(* ===== verification/Args.v ===== *)
(** * syscall.c: fetching system call arguments

    Arguments are on the user stack; every function checks the addresses it
    uses against the size of the process. *)
From S2P Require Import Prelude Mmu Cstring Kstate Spinlock Kalloc Vm Proc.

Section args.
Context {LK : Linker}.

(** The current process. *)
Definition this_proc : K proc :=
  op ← myproc; i ← deref "myproc() == 0" op; get_proc i.

(** [None]: the C function returns -1. *)
Definition fetchint (addr : Z) : K (option Z) :=
  p ← this_proc;
  if ((addr >=? p_sz p) || (u32 (addr + 4) >? p_sz p))%Z%bool then mret None else
  v ← ldw addr; mret (Some (i32 v)).

(** The bytes of the string at [s], up to the NUL; [n] addresses are left
    before the end of the process. *)
Fixpoint fetchstr_loop (n : nat) (s : Z) : K (option (list Z)) :=
  match n with
  | O => mret None
  | S n =>
      b ← ldb s;
      if b =? 0 then mret (Some [])
      else r ← fetchstr_loop n (s + 1); mret (cons b <$> r)
  end.
(** A string is its address and its bytes (the user cannot change them while
    the kernel runs on its behalf). *)
Definition fetchstr (addr : Z) : K (option (Z * list Z)) :=
  p ← this_proc;
  if addr >=? p_sz p then mret None else
  r ← fetchstr_loop (Z.to_nat (p_sz p - addr)) addr;
  mret (pair addr <$> r).

Definition argint (n : Z) : K (option Z) :=
  p ← this_proc;
  fetchint (u32 (u32 (tf_esp (p_tf p) + 4) + 4 * n)).

Definition argptr (n size : Z) : K (option Z) :=
  p ← this_proc;
  oi ← argint n;
  match oi with
  | None => mret None
  | Some i =>
      if ((size <? 0) || (u32 i >=? p_sz p) || (u32 (u32 i + size) >? p_sz p))%Z%bool
      then mret None else mret (Some (u32 i))
  end.

Definition argstr (n : Z) : K (option (Z * list Z)) :=
  oaddr ← argint n;
  match oaddr with
  | None => mret None
  | Some addr => fetchstr (u32 addr)
  end.

Definition argintar (n size : Z) : K (option Z) := argptr n size.
End args.

(** ** What a system call can make the kernel touch *)
Section args_spec.
Context {LK : Linker}.

(** [p] is the running process. *)
Record current (s : kst) (i : nat) (p : proc) : Prop := {
  cu_cpu : cpu_ok (k_cpu s);
  cu_proc : c_proc (k_cpu s) = Some i;
  cu_entry : k_procs s !! i = Some p }.

Lemma current_ksync s i p : current s i p → current (ksync s) i p.
Proof. intros [? ? ?]. split; [by apply sync_cpu_ok | done | done]. Qed.

Lemma this_proc_bind {B} (f : proc → K B) s i p :
  current s i p → (this_proc ≫= f) s = f p (ksync s).
Proof.
  intros [Hc Hi Hp]. apply bind_done. unfold this_proc. rewrite myproc_bind, Hi by done.
  cbn [deref]. rewrite bind_ret. by apply get_proc_run.
Qed.

Lemma ksync_idem s : ksync (ksync s) = ksync s.
Proof. unfold ksync. kst_eq. apply sync_cpu_idem. Qed.

Lemma fetchint_outside addr s i p :
  current s i p → is_u32 addr → 0 ≤ p_sz p ≤ KERNBASE → p_sz p < addr + 4 →
  fetchint addr s = Done None (ksync s).
Proof.
  intros Hcur Ha Hsz Hout. unfold fetchint. rewrite (this_proc_bind _ _ i p Hcur).
  destruct (_ || _)%bool eqn:Hb; [done |].
  apply orb_false_iff in Hb as [H1 H2]. unfold KERNBASE, is_u32 in *.
  rewrite Z.geb_leb, Z.leb_gt in H1. rewrite Z.gtb_ltb, Z.ltb_ge in H2.
  rewrite u32_id in H2 by (unfold is_u32; lia). lia.
Qed.

Lemma fetchint_inside fp addr ph s i p :
  current s i p → is_u32 addr → 0 ≤ p_sz p ≤ KERNBASE → addr + 4 ≤ p_sz p →
  mapped s false addr 4 ph fp →
  fetchint addr s =
    Done (Some (i32 (word_of ((λ k, load8 (k_mem s) (ph k)) <$> seq 0 4)))) (ksync s).
Proof.
  intros Hcur Ha Hsz Hin Hm. unfold fetchint. rewrite (this_proc_bind _ _ i p Hcur).
  unfold KERNBASE, is_u32 in *.
  destruct (_ || _)%bool eqn:Hb.
  - rewrite u32_id in Hb by (unfold is_u32; lia).
    rewrite Z.geb_leb, Z.gtb_ltb in Hb. apply orb_true_iff in Hb as [Hb | Hb]; lia.
  - unfold ldw. rewrite bind_assoc.
    rewrite (bind_done _ _ _ _ _ (ld_bytes_run fp 4 addr ph (ksync s) Ha
      ltac:(by apply (mapped_mem s)))). done.
Qed.

Lemma fetchstr_loop_inv n : ∀ a s l s',
  fetchstr_loop n a s = Done (Some l) s' →
  (length l < n)%nat ∧ Forall (λ b, b ≠ 0) l.
Proof.
  induction n as [| n IH]; intros a s l s' H; cbn [fetchstr_loop] in H; [done |].
  apply bind_inv_done in H as (b & s1 & Hb & H).
  destruct (Z.eqb_spec b 0) as [| Hb0].
  - unfold mret, M_ret in H. simplify_eq. split; [cbn; lia | done].
  - apply bind_inv_done in H as (r & s2 & Hr & H). unfold mret, M_ret in H.
    destruct r as [r |]; cbn in H; simplify_eq.
    destruct (IH _ _ _ _ Hr) as [Hlen Hnz]. split; [cbn; lia | by constructor].
Qed.

Lemma argint_current n s v s' i p :
  current s i p → argint n s = Done (Some v) s' → current s' i p.
Proof.
  intros Hcur H. unfold argint in H. rewrite (this_proc_bind _ _ i p Hcur) in H.
  unfold fetchint in H. rewrite (this_proc_bind _ _ i p) in H by by apply current_ksync.
  destruct (_ || _)%bool in H; [done |].
  apply bind_inv_done in H as (w & s2 & ->%ldw_inv & H). unfold mret, M_ret in H. simplify_eq.
  by apply current_ksync, current_ksync.
Qed.

(** C34: the kernel only follows user pointers that stay inside the process:
    an integer it fetches, a buffer of [size] bytes it is given and a string,
    its NUL included, lie between 0 and the size of the calling process, for
    every argument (sums that overflow 32 bits included); what it accepts as a
    string has no NUL before its end. *)
Theorem args_confined s i p :
  current s i p → 0 ≤ p_sz p ≤ KERNBASE →
  (∀ addr v s', is_u32 addr → fetchint addr s = Done (Some v) s' →
     0 ≤ addr ∧ addr + 4 ≤ p_sz p) ∧
  (∀ n size a s', is_i32 size → argptr n size s = Done (Some a) s' →
     0 ≤ size ∧ 0 ≤ a ∧ a + size ≤ p_sz p) ∧
  (∀ n a l s', argstr n s = Done (Some (a, l)) s' →
     0 ≤ a ∧ a + Z.of_nat (length l) + 1 ≤ p_sz p ∧ Forall (λ b, b ≠ 0) l).
Proof.
  intros Hcur Hsz. split_and!.
  - intros addr v s' Ha H. split; [apply Ha |].
    destruct (decide (addr + 4 ≤ p_sz p)); [done |].
    rewrite (fetchint_outside _ _ i p) in H by (done || lia). done.
  - intros n size a s' Hs H. unfold argptr in H. rewrite (this_proc_bind _ _ i p Hcur) in H.
    apply bind_inv_done in H as ([v |] & s1 & _ & H); [| done].
    destruct (_ || _)%bool eqn:Hb in H; [done |]. unfold mret, M_ret in H. simplify_eq.
    apply orb_false_iff in Hb as [Hb1 Hb2]. apply orb_false_iff in Hb1 as [Hb0 Hb1].
    rewrite Z.geb_leb in Hb1. rewrite Z.gtb_ltb in Hb2.
    pose proof (u32_range v) as Hv. unfold KERNBASE, is_u32, is_i32 in *.
    rewrite (u32_id (u32 v + size)) in Hb2 by (unfold is_u32; lia). lia.
  - intros n a l s' H. unfold argstr in H.
    apply bind_inv_done in H as ([v |] & s1 & Ha & H); [| done].
    assert (Hcur1 : current s1 i p) by (by apply (argint_current n s v)).
    unfold fetchstr in H. rewrite (this_proc_bind _ _ i p Hcur1) in H.
    destruct (Z.geb_spec (u32 v) (p_sz p)) as [| Hlt]; [done |].
    apply bind_inv_done in H as ([r |] & s2 & Hr & H);
      unfold mret, M_ret in H; cbn in H; simplify_eq.
    apply fetchstr_loop_inv in Hr as [Hlen Hnz].
    pose proof (u32_range v) as Hv. unfold is_u32 in Hv. split_and!; [lia | lia | done].
Qed.
End args_spec.

(** ** A process with one page of user memory

    Page directory, page table and page are at 4 MB, 4 MB + 4096 and
    4 MB + 8192; [l] is what the page holds from address 0. *)
Definition user_base : Z := KERNBASE + 0x402000.
Definition user_mem (l : list Z) : mem :=
  store_all (store32 (store32 ∅ (KERNBASE + 0x400000) (0x401000 + 7))
    (KERNBASE + 0x401000) (0x402000 + 7)) (λ i, user_base + Z.of_nat i) l.
Definition user_state (l : list Z) (p : proc) : kst :=
  running <| k_mem := user_mem l |> <| k_cpu ::= λ c, c <| cr3 := 0x400000 |> |>
    <| k_procs := [p <| p_sz := 4096 |> <| p_pgdir := KERNBASE + 0x400000 |>] |>.

(** A process whose stack pointer is 0: behind the return address it has the
    arguments 12 and 4094, and at 12 the string "hi". *)
Definition two_args : kst :=
  user_state (word_bytes 0 ++ word_bytes 12 ++ word_bytes 4094 ++ [104; 105; 0])
    (proc0 <| p_state := RUNNING |> <| p_pid := 1 |> <| p_tf := tf0 |>).
(** What is accepted lies inside; four bytes at 4094 do not, and are refused, as
    an integer and as a buffer. *)
Lemma args_confined_witness :
  (∃ s', fetchint 8 two_args = Done (Some 4094) s' ∧ 8 + 4 ≤ 4096) ∧
  (∃ s', argptr 0 4 two_args = Done (Some 12) s' ∧ 12 + 4 ≤ 4096) ∧
  (∃ s', argstr 0 two_args = Done (Some (12, [104; 105])) s' ∧ 12 + 2 + 1 ≤ 4096) ∧
  (∃ s', fetchint 4094 two_args = Done None s') ∧ (∃ s', argptr 1 4 two_args = Done None s').
Proof.
  destruct (args_confined two_args 0 (proc0 <| p_state := RUNNING |> <| p_pid := 1 |> <| p_tf := tf0 |>
    <| p_sz := 4096 |> <| p_pgdir := KERNBASE + 0x400000 |>)) as (Hint & Hptr & Hstr).
  - split; [by split | reflexivity | reflexivity].
  - cbn. unfold KERNBASE. lia.
  - cbn [p_sz set set_p_sz] in Hint, Hptr, Hstr.
    assert (∃ s', fetchint 8 two_args = Done (Some 4094) s') as [s1 H1] by (eexists; vm_compute; reflexivity).
    assert (∃ s', argptr 0 4 two_args = Done (Some 12) s') as [s2 H2] by (eexists; vm_compute; reflexivity).
    assert (∃ s', argstr 0 two_args = Done (Some (12, [104; 105])) s') as [s3 H3] by (eexists; vm_compute; reflexivity).
    split_and!.
    + exists s1. split; [exact H1 |]. apply (Hint 8 4094 s1); [unfold is_u32; lia | exact H1].
    + exists s2. split; [exact H2 |]. apply (Hptr 0 4 12 s2); [unfold is_i32; lia | exact H2].
    + exists s3. split; [exact H3 |]. apply (Hstr 0 12 [104; 105] s3 H3).
    + eexists. vm_compute. reflexivity.
    + eexists. vm_compute. reflexivity.
Defined.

....

### What is expected
Check each line of the listing for "system", and copy the ones that hold it.

### Task result
(** * syscall.c: fetching system call arguments
(** ** What a system call can make the kernel touch *)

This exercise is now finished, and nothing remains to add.